The title is from this comment in net/ipv4:

/*
* Sane defaults - nobody may create ping sockets.
* Boot scripts should set this to distro-specific group.
*/

So in 2011 you added ICMP sockets, but made it so nobody could use them
without root performing a magic incatation at boot time. From the original
commit message:

> socket(2) is restricted to the group range specified in
> "/proc/sys/net/ipv4/ping_group_range". It is "1 0" by default, meaning
> that nobody (not even root) may create ping sockets.

Why? What's the point of NOT letting root use this? So ping programs like
busybox's can't use the new api as a drop-in replacment for the old one
because even if they keep the suid bit on the command, it won't work?

I thought busybox was using it, but they ripped it back out in 2014:
https://git.busybox.net/busybox/commit/?id=f0058b1b1fe9

What is the point of creating a new api to do something root could
previously do in a safer way that doesn't require root access, and then
not even let root do it by default? What's the point? I thought commit
ba6b918ab234 removed this blockage, but instead it moved it to a
different file.

Is ping flood from icmp somehow more dangerous than UDP flood from an
arbitrary user? What's the issue reeuiring this elaborate infrastructure
to render your new api so useless busybox went BACK to the suid root
version, and the ping in ubuntu 14.04 is also suid root?

I ask because I'm finally getting around to implementing ping in toybox
and of course I was going to use the new API, and testing it on Ubuntu
didn't work, so I dug this mess up and boggled.
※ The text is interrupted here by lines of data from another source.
(** A write to the listener, then a change of its queue at the sink. *)
Lemma requeued_at s v s' q : requeued (at_listener v s) s' q → requeued s s' q.
Proof.
  intros (Hqs & Ho & Hq). split; [done|]. split; [|done].
  intros r. by rewrite Ho, orig_at_listener.
Qed.

Lemma requeued_refl s c q :
  queues_ok (threads s) → ecs (threads s) !! e = Some c → contents (eventQueue c) q → requeued s s q.
Proof. intros ? ? ?. split; [done|]. split; [done|]. eauto. Qed.

Lemma sink_run {B} v1 v (k : optional (Z * Z) → kernel S B) s :
  listener_inv s v →
  kbind (typedSink l) k (at_listener v1 s) = k (OK (orig s (sink_ref l), e)) (at_listener v1 s).
Proof.
  intros (_ & _ & (Hu & Hg) & _ & c & q & He & _).
  assert (Ho : orig (at_listener v1 s) (sink_ref l) = orig s (sink_ref l)) by apply orig_at_listener.
  erewrite kbind_run by (apply (typedSink_run _ c); rewrite ?Ho, ?threads_at_listener; done).
  by rewrite Ho.
Qed.

(** The handle is attached when it is not in the queue yet, and detached. *)
Lemma attach_at {B} v1 v s (k : unit → kernel S B) :
  listener_inv s v → _eventAttached v = false →
  ∃ s' q, kbind (attachKEvent e (eventHandle l)) k (at_listener v1 s) = k tt s' ∧ requeued s s' q ∧
          eventHandle l ∈ q.
Proof.
  intros (_ & Hqs & _ & _ & c & q & He & Hq & Hb) Hv. rewrite Hv in Hb.
  destruct (attach_run (at_listener v1 s) c q) as (s' & Hr & Hre);
    rewrite ?threads_at_listener; try done.
  { by apply eq_sym, bool_decide_eq_false in Hb. }
  exists s', (q ++ [eventHandle l]). rewrite (kbind_run _ _ _ _ _ Hr).
  split; [done|]. split; [by eapply requeued_at | set_solver].
Qed.

Lemma detach_at {B} v1 v s (k : unit → kernel S B) :
  listener_inv s v →
  ∃ s' q, kbind (detachKEvent e (eventHandle l)) k (at_listener v1 s) = k tt s' ∧ requeued s s' q ∧
          eventHandle l ∉ q.
Proof.
  intros (_ & Hqs & _ & _ & c & q & He & Hq & Hb).
  destruct (detach_run (at_listener v1 s) c q) as (s' & Hr & Hre);
    rewrite ?threads_at_listener; try done.
  exists s', (filter (.≠ eventHandle l) q). rewrite (kbind_run _ _ _ _ _ Hr).
  split; [done|]. split; [by eapply requeued_at|]. rewrite list_elem_of_filter. by intros [[] _].
Qed.
(* ===== verification/ThreadProps.v ===== *)
(** * Registers, schedulers and waiting

    Further properties of the execution contexts of Threads.v: the round trip of
    registers through invocations, what changing the scheduler of a loaded thread
    leads to, and the race between a waiting thread and its events, where each
    atomic access is a step. *)

From stdpp Require Import base tactics numbers list gmap relations.
From Stdlib Require Import ZArith Lia.
From S2P Require Import Prelude Ranges Bitfield Cap CapEntry CapRing CapSteps CapOps Heap KernelMemory CapMap Frame PageTable PageMap LinkedList Threads Scheduling.

Local Open Scope Z_scope.
Import PhysPtr.

Section props.
Context {Q S : Type} `{Fifo Q} `{HasPageMaps S} `{KernelObjects S} `{HasCapMaps S}
  `{!HasRefs S} `{RefSubjects S} `{!HasThreads Q S} `{ThreadLayout}.
Implicit Types (t : Threads Q) (s : S) (c : EC Q).

(** ** Registers *)

Section registers.
Context `{Invocations S}.

(** The reply to the message [m] completes without touching the thread [e]. *)
Definition reply_keeps (e m : Z) : Prop :=
  ∀ r s, ∃ s', replyResponse m r s = Done tt s' ∧
    ecs (threads s') !! e = ecs (threads s) !! e ∧
    ∀ ev, ev ∈ events (threads s) → ev ∈ events (threads s').
Lemma invokeAlloc_correct_witness :
  ∃ s', invokeAlloc 5 null_cap w_allocator = Done SUCCESS s' ∧ free_ids (procs s') = [0] ∧
    answers (procs s') = [(5, 218)] ∧ Ring (entries s') [w_node; fresh (wa 3) (asReference wcap)].
Proof.
  destruct (invokeAlloc_correct 5 null_cap w_allocator) as (p1 & Hf & Hd); [vm_compute; lia|].
  refine (Hd (OK (wa 3)) _ [] w_node [] wcap _ (mkEntry asEmpty 0 0) _); [reflexivity| |reflexivity].
  split; [computes|reflexivity..| |reflexivity|reflexivity|].
  - split; computes.
  - exists (Intervals.bySize 0x2000 1). split; (split; [computes|intros; reflexivity]).
Defined.

Lemma push_store_inv q t old det priv sh :
  queue_inv q det priv sh → pushers q !! t = Some (AtStore old) →
  queue_inv (push_store t old q) det priv sh.
Proof.
  intros [Ho Hs Hf Hnd Ht Hp Hh Hsu] Hx. destruct (Hp t _ Hx) as (Hk & Hn & Hin & Hpr & Hid & Hold).
  assert (Hsh : shared_chain (link (push_store t old q)) (sharedTail q) sh)
    by (eapply shared_chain_ext; [|exact Hs]; intros x _; by apply link_store).
  assert (Hts : ∀ x, x ∈ det ++ priv ++ sh → is_task x = true ∧ idle (next (push_store t old q) x) = false).
  { intros x Hxin. cbn. destruct (decide (x = t)) as [->|Hxt].
    - by rewrite fn_lookup_insert.
    - rewrite fn_lookup_insert_ne by done. auto. }
  assert (Hps : ∀ x p, pushers (push_store t old q) !! x = Some p →
                  pusher_inv q det priv sh x p ∧ next (push_store t old q) x = next q x ∧ x ≠ t).
  { intros x p Hxp. cbn in Hxp. apply lookup_delete_Some in Hxp as [Hxt Hxp]. split; [by apply Hp|].
    cbn. by rewrite fn_lookup_insert_ne. }
  destruct (Z.eqb_spec old FREE) as [->|Hof].
  - specialize (Hold eq_refl). unfold owner_inv in Ho. rewrite Hold in Ho. destruct Ho as (-> & -> & Hpt & _).
    split; try done.
    + intros Hfr. specialize (Hf Hfr). congruence.
    + intros x p Hxp. destruct (Hps x p Hxp) as ((? & ? & Hrest) & En & Hxt).
      split; [done|]. rewrite En. split; [done|]. destruct p as [|o]; [done|].
      destruct Hrest as (? & ? & ? & Hown). split; [done|]. split; [done|]. split; [done|].
      intros ->. specialize (Hown eq_refl). congruence.
    + intros _ Hnil. cbn in Hnil. subst sh. mem.
  - assert (Eo : owner (push_store t old q) = owner q) by (cbn; by rewrite (proj2 (Z.eqb_neq _ _) Hof)).
    split; rewrite ?Eo; try done.
    + apply (owner_inv_frame q); try done.
      * intros x _. by apply link_store.
      * intros x Hxin. cbn. rewrite fn_lookup_insert_ne; [done|]. congruence.
      * intros x Hxs _. cbn. rewrite lookup_delete_ne; congruence.
      * intros x _ Hxn. cbn. destruct (decide (x = t)) as [->|]; [by rewrite lookup_delete_eq|].
        by rewrite lookup_delete_ne.
    + intros x p Hxp. destruct (Hps x p Hxp) as (Hpi & En & Hxt). unfold pusher_inv. rewrite En, Eo. exact Hpi.
    + intros x Hxh. destruct (Hh x Hxh) as [Hxo Hxn]. split; [done|]. cbn.
      destruct (decide (x = t)) as [->|]; [by rewrite lookup_delete_eq|]. by rewrite lookup_delete_ne.
Qed.
Lemma unbind_forgets_current_witness :
  ∃ s' q l', SC_unbind w_sc (ec_handle w_ec1) w_selected = Done tt s' ∧
    scs (threads s') !! w_sc = Some (mkSC 1 q 0) ∧ contents q l' ∧ ec_handle w_ec2 ∉ l'.
Proof.
  destruct (unbind_forgets_current w_sc w_sel [ec_handle w_ec1] (mkCpu 0 0 0 0 7) w_ec2 w_ec1 w_selected)
    as (s' & q & l' & Hr & Hs & Hc & Hn & _);
    [reflexivity|apply queue_of_contents; computes|reflexivity|reflexivity|computes|discriminate|].
  exists s', q, l'. split; [exact Hr|]. split; [exact Hs|]. split; [exact Hc|exact Hn].
Defined.

(** The same system with an empty ready queue. *)
Definition w_idle : system :=
  set_threads (set_scs {[w_sc := mkSC 1 (queue_of []) 0]} w_threads) w_state.

Lemma processor_handed_out_twice_witness :
  ∃ s1 s2 p1 p2,
    SC_unbind w_sc (ec_handle w_ec1) w_idle = Done tt s1 ∧
    SC_unbind w_sc (ec_handle w_ec2) s1 = Done tt s2 ∧
    events (threads s2) = [IdleSC 7; IdleSC 7] ∧
    taken_back 7 SUCCESS w_allocator = Done tt p1 ∧ taken_back 7 SUCCESS p1 = Done tt p2 ∧
    ∃ p3 p4, lifo_alloc (procs p2) = Some (OK 7, p3) ∧ lifo_alloc p3 = Some (OK 7, p4).
Proof.
  refine (processor_handed_out_twice w_sc (mkSC 1 (queue_of []) 0) (mkCpu 0 0 0 0 7)
    (ec_handle w_ec1) (ec_handle w_ec2) w_idle w_allocator _ _ _ _ _ _);
    [discriminate|discriminate|reflexivity|apply queue_of_contents; computes|reflexivity|vm_compute; lia].
Defined.

(** The same system with the second thread loaded and a capability for the
    scheduler. *)
Definition w_loaded : system :=
  set_entries {[obj 25 := mkEntry (original w_sc) 0 0]}
    (set_threads (mkThreads {[w_ec1 := w_thread1; w_ec2 := with_flags IN_WAIT (with_place 1 w_thread2)]}
       (scs w_threads) {[1 := mkCpu w_ec2 w_ec2 22 0 7]} 1 []) w_state).

Lemma setSchedulingContext_half_loaded_witness :
  ∃ s', setSchedulingContext w_ec2 w_portal2 (OK (obj 25)) w_loaded = Done (THROW INHIBIT) s' ∧
    loadState w_ec2 (set_threads (set_local 1 (threads s')) s') = AssertFail.
Proof.
  destruct (setSchedulingContext_half_loaded w_ec2 w_portal2 (obj 25) (mkEntry (original w_sc) 0 0)
    (with_flags IN_WAIT (with_place 1 w_thread2)) w_loaded) as (s' & Hr & Hl);
    [reflexivity|discriminate|reflexivity|reflexivity|reflexivity|eexists; reflexivity|].
  exists s'. split; [exact Hr|]. apply (Hl 1). discriminate.
Defined.

(** The same system with the second portal open. *)
Definition w_open : system :=
  set_pstore (mkPortals {[w_portal2 := with_state OPEN w_p2]} []) w_state.


Module Registers.

(** Messages whose sender does not wait for the answer. *)
#[local] Instance quiet_invocations : Invocations system := {|
  replyResponse m r := kret tt; lookupEntry m ptr := kret (THROW NO_LOOKUP);
  writeDebugInfo self m := kret SUCCESS |}.

Lemma quiet_keeps e m : reply_keeps e m.
Proof. intros r s. exists s. split; [reflexivity|]. split; [reflexivity|]. auto. Qed.

Definition w_regs : Amd64Registers :=
  mkRegs 1 2 3 4 5 6 7 8 9 10 11 12 13 14 0x1000 0x2000 17 0x3000 0x4000 0 0 0.

Lemma registers_roundtrip_witness :
  ∃ s1 s2, invokeWriteRegisters w_ec1 7 false w_regs w_state = Done INHIBIT s1 ∧
    invokeReadRegisters w_ec1 8 true s1 = Done INHIBIT s2 ∧
    WroteRegisters 8 false (mkRegs 1 2 3 4 5 6 7 8 9 0 0 12 13 14 0x1000 0x2000 17 0x3000 0x4000 0 0 0)
      ∈ events (threads s2).
Proof.
  apply (registers_roundtrip w_ec1 7 8 w_thread1 w_regs true w_state
           (quiet_keeps _ _) (quiet_keeps _ _));
    [discriminate|discriminate|reflexivity|reflexivity|reflexivity|reflexivity|reflexivity].
Defined.

End Registers.

Import Waiting.

(** A thread starts to wait, an event comes after it has found the queue empty,
    and the sender has not yet cleared the flag. *)
Lemma no_lost_wakeup_witness :
  waiting (Nat.iter 1 sender_clear (mkWait (IN_WAIT + IS_WAITING) [5] InKernel 1)) = false.
Proof.
  apply (no_lost_wakeup (mkWait 0 [] Running 0) (mkWait (IN_WAIT + IS_WAITING) [5] InKernel 1));
    [reflexivity| |reflexivity|left; discriminate].
  eapply rtc_l; [apply (step_enter (mkWait 0 [] Running 0)); reflexivity|].
  eapply rtc_l; [apply step_check; reflexivity|].
  eapply rtc_l; [apply (step_attach _ 5)|]. apply rtc_refl.
Defined.
(** [syscall_signal], mythos/invocation/mythos/syscall.hh:103-108 *)
Definition syscall_signal (ec : Z) : kernel futexes unit :=
  kmodify (λ s, mkF (elems s) (queues s) (words s) (signals s ++ [ec])).

(** ** Operations *)

(** The lines that append an element, runtime/cxx/runtime/futex.cc:99-100 *)
Definition append (h qe : Z) : kernel futexes unit :=
  t <-- get_tail h;; store t qe;;; set_tail h (Next qe).

(** The lines that take out the element [curr] points to,
    runtime/cxx/runtime/futex.cc:153-161 *)
Definition take_out (h : Z) (curr : slot) : kernel futexes Z :=
  entry <-- load curr;;
  t <-- get_tail h;;
  (if decide (t = Next entry) then set_tail h curr else kret tt);;;
  n <-- load (Next entry);;
  store curr n;;;
  kret entry.

(** [futex_wait] until the thread suspends; the result is the error it returns at
    once, runtime/cxx/runtime/futex.cc:77-101 *)
Definition wait_enqueue (qe self ua val : Z) : kernel futexes (option Z) :=
  let hash := hash_futex ua in
  put_elem qe (mkElem self ua 0);;;
  s <-- kget;;
  if negb (val =? default 0 (words s !! ua)) then
    kput (set_elems (delete qe (elems s)) s);;; kret (Some (- EAGAIN))
  else append hash qe;;; kret None.

(** The test whether another thread removed the element,
    runtime/cxx/runtime/futex.cc:108 *)
Definition removed (qe : Z) : kernel futexes bool :=
  n <-- load (Next qe);; kret (n =? REMOVED).

(** The search for the own element, runtime/cxx/runtime/futex.cc:113-128 *)
Fixpoint wait_search (fuel : nat) (hash qe : Z) (curr : slot) : kernel futexes unit :=
  p <-- load curr;;
  if p =? 0 then kret tt
  else match fuel with
       | O => λ _, SpinsForever
       | S fuel =>
         r <-- removed qe;;
         kassert (negb r);;;
         if p =? qe then take_out hash curr;;; kret tt
         else wait_search fuel hash qe (Next p)
       end.

(** [futex_wait] under the lock after it was suspended,
    runtime/cxx/runtime/futex.cc:110-129 *)
Definition wait_locked (fuel : nat) (qe ua : Z) : kernel futexes unit :=
  let hash := hash_futex ua in
  r <-- removed qe;;
  if r then kret tt else wait_search fuel hash qe (Head hash).

(** The end of [futex_wait] and of the lifetime of its element,
    runtime/cxx/runtime/futex.cc:133-134 *)
Definition wait_return (qe : Z) : kernel futexes Z :=
  kmodify (λ s, set_elems (delete qe (elems s)) s);;; kret 0.

(** [futex_wait] after it was suspended, without interference,
    runtime/cxx/runtime/futex.cc:107-133 *)
Definition wait_leave (fuel : nat) (qe ua : Z) : kernel futexes Z :=
  r <-- removed qe;;
  (if r then kret tt else wait_locked fuel qe ua);;;
  wait_return qe.

(** The search for the next waiter on an address,
    runtime/cxx/runtime/futex.cc:145-149 *)
Fixpoint next_waiter (fuel : nat) (ua : Z) (curr : slot) : kernel futexes slot :=
  p <-- load curr;;
  if p =? 0 then kret curr
  else
    x <-- get_elem p;;
    if uaddr x =? ua then kret curr
    else match fuel with
         | O => λ _, SpinsForever
         | S fuel => next_waiter fuel ua (Next p)
         end.

(** Wakes up to [nr - i] waiters; the result tells where the search stopped and
    whether it reached the end of the queue,
    runtime/cxx/runtime/futex.cc:144-167 *)
Fixpoint wake_loop (fuel : nat) (h ua i nr : Z) (curr : slot) : kernel futexes (slot * bool) :=
  if i <? nr then
    match fuel with
    | O => λ _, SpinsForever
    | S fuel =>
      curr <-- next_waiter fuel ua curr;;
      p <-- load curr;;
      if p =? 0 then kret (curr, true)
      else
        entry <-- take_out h curr;;
        x <-- get_elem entry;;
        put_elem entry (with_next REMOVED x);;;
        syscall_signal (ec x);;;
        wake_loop fuel h ua (i + 1) nr curr
    end
  else kret (curr, false).

(** [futex_wake], runtime/cxx/runtime/futex.cc:136-170 *)
Definition futex_wake (fuel : nat) (ua nr_wake : Z) : kernel futexes Z :=
  let hash := hash_futex ua in
  wake_loop fuel hash ua 0 nr_wake (Head hash);;; kret 0.

(** Moves up to [nr - i] waiters, runtime/cxx/runtime/futex.cc:224-254 *)
Fixpoint requeue_loop (fuel : nat) (from to ua ua2 i nr : Z) (curr : slot) : kernel futexes unit :=
  if i <? nr then
    match fuel with
    | O => λ _, SpinsForever
    | S fuel =>
      curr <-- next_waiter fuel ua curr;;
      p <-- load curr;;
      if p =? 0 then kret tt
      else
        entry <-- take_out from curr;;
        store (Next entry) 0;;;
        x <-- get_elem entry;;
        put_elem entry (with_uaddr ua2 x);;;
        append to entry;;;
        requeue_loop fuel from to ua ua2 (i + 1) nr curr
    end
  else kret tt.

(** [futex_requeue], runtime/cxx/runtime/futex.cc:172-259 *)
Definition futex_requeue (fuel : nat) (ua ua2 val val2 : Z) : kernel futexes Z :=
  let hashFrom := hash_futex ua in
  r <-- wake_loop fuel hashFrom ua 0 val (Head hashFrom);;
  let '(curr, ended) := r in
  if (ended : bool) then kret 0
  else
    let hashTo := hash_futex ua2 in
    requeue_loop fuel hashFrom hashTo ua ua2 0 val2 curr;;; kret 0.

(** The operations of [do_futex], runtime/cxx/runtime/futex.hh:5-17 *)
Definition FUTEX_WAIT : Z := 0.
Definition FUTEX_WAKE : Z := 1.
Definition FUTEX_REQUEUE : Z := 3.
Definition FUTEX_WAIT_BITSET : Z := 9.
Definition FUTEX_WAKE_BITSET : Z := 10.
Definition FUTEX_WAIT_REQUEUE_PI : Z := 11.
Definition FUTEX_PRIVATE_FLAG : Z := 128.
Definition FUTEX_CLOCK_REALTIME : Z := 256.
Definition FUTEX_CMD_MASK : Z := Z.lnot (Z.lor FUTEX_PRIVATE_FLAG FUTEX_CLOCK_REALTIME).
Perhaps you could explain
it?

The Android guys say that yes they use this API, and make it available
to everybody, even from java:

http://lists.landley.net/pipermail/toybox-landley.net/2017-July/009101.html

The kernel patch to make it work is presumably just:

--- a/net/ipv4/af_inet.c
+++ b/net/ipv4/af_inet.c
@@ -1712,12 +1712,8 @@ static __net_init int inet_init_net(struct net *net)
net->ipv4.ip_local_ports.range[1] = 60999;
seqlock_init(&net->ipv4.ping_group_range.lock);
- /*
- * Sane defaults - nobody may create ping sockets.
- * Boot scripts should set this to distro-specific group.
- */
- net->ipv4.ping_group_range.range[0] = make_kgid(&init_user_ns, 1);
- net->ipv4.ping_group_range.range[1] = make_kgid(&init_user_ns, 0);
+ net->ipv4.ping_group_range.range[0] = make_kgid(&init_user_ns, 0);
+ net->ipv4.ping_group_range.range[1] = make_kgid(&init_user_ns,
65535);
/* Default values for sysctl-controlled parameters.
* We set them here, in case sysctl is not compiled.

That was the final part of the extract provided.